Lemma primeAudio_track_choice_witness :
  option_map src (fst (primeAudio (Some zoneAtOrigin) (Some freshAudio)
                                  true false))
  = Some "/Music/origin.mp3"%string /\
  option_map src (fst (primeAudio None (Some freshAudio) false false))
  = Some (src freshAudio).
Proof.
  split.
  - apply (proj1 (primeAudio_track_choice freshAudio true false)
             zoneAtOrigin "/Music/origin.mp3"%string eq_refl).
    discriminate.
  - apply (proj2 (primeAudio_track_choice freshAudio false false) None).
    left. reflexivity.
Defined.

(** X13: how often [primeAudio] calls [play()] and what it does to the
    position.  When the muted play fails, [play()] was called once and the
    position is untouched; when it succeeds, [play()] was called twice,
    whatever the audible play does, and the position was set to 0. *)
Theorem primeAudio_playback_state (zone : option Zone) (a : Audio)
    (audibleOk : bool) :
  (exists a', primeAudio zone (Some a) false audibleOk = (Some a', false) /\
              playCalls a' = S (playCalls a) /\
              currentTime a' = currentTime a) /\
  (exists a', primeAudio zone (Some a) true audibleOk = (Some a', true) /\
              playCalls a' = S (S (playCalls a)) /\
              currentTime a' = 0).
Proof.
  unfold primeAudio, primeAudio_begin. cbv zeta.
  destruct (truthy_str (primeTrack zone a)), audibleOk;
    (split; eexists; repeat split; reflexivity).
Qed.
(** * plugin-acr: tag templates, registry endpoint, authentication and publish loop

    A shallow embedding of [plugin.go] and [client.go] of the ACR plugin.
    Go strings are byte strings and are modelled by [string]; Go's [error]
    is modelled by the text that [Error()] renders, [nil] by [None].  The
    external processes the plugin starts are recorded in a [World]; their
    outcomes come from a machine [OS] over which every statement
    quantifies.  The SDK's configuration parser is an interface. *)

From Stdlib Require Import Ascii String List Bool Arith Lia.
From stdpp Require Import base gmap strings list pretty.

Set Warnings "-register-all".

#[local] Arguments String.append !s1 s2 : simpl nomatch.

(** ** The functions of Go's [strings] package that the plugin calls *)

Module GoStrings.

(** [strings.HasPrefix(s, prefix)]:
    [len(s) >= len(prefix) && s[:len(prefix)] == prefix]. *)
Fixpoint HasPrefix (s prefix : string) {struct prefix} : bool :=
  match prefix, s with
  | EmptyString, _ => true
  | String _ _, EmptyString => false
  | String a prefix', String b s' => Ascii.eqb a b && HasPrefix s' prefix'
  end.

(** [strings.HasSuffix(s, suffix)]:
    [len(s) >= len(suffix) && s[len(s)-len(suffix):] == suffix]. *)
Definition HasSuffix (s suffix : string) : bool :=
  (String.length suffix <=? String.length s)%nat
  && String.eqb
       (substring (String.length s - String.length suffix)
                  (String.length suffix) s)
       suffix.

(** [strings.Contains(s, substr)]: [substr] occurs at some index of [s]. *)
Fixpoint Contains (s substr : string) : bool :=
  match s with
  | EmptyString => HasPrefix s substr
  | String _ s' => HasPrefix s substr || Contains s' substr
  end.

(** The scan of [strings.ReplaceAll] for a non-empty [old]: matches are
    taken leftmost first and do not overlap.  [skip] counts the bytes of
    the match just replaced that are still to be passed over. *)
Fixpoint replaceScan (old new : string) (skip : nat) (s : string) : string :=
  match s with
  | EmptyString => EmptyString
  | String c s' =>
      match skip with
      | S k => replaceScan old new k s'
      | O =>
          if HasPrefix s old
          then new +:+ replaceScan old new (String.length old - 1) s'
          else String c (replaceScan old new 0 s')
      end
  end.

(Problem description) Only the lines above starting at the line that holds "currentTime a' = currentTime" and ending at the line that holds "unfold primeAudio, primeAudio_begin." are to be repeated, exactly and in full.

(Written response)
              currentTime a' = currentTime a) /\
  (exists a', primeAudio zone (Some a) true audibleOk = (Some a', true) /\
              playCalls a' = S (S (playCalls a)) /\
              currentTime a' = 0).
Proof.
  unfold primeAudio, primeAudio_begin. cbv zeta.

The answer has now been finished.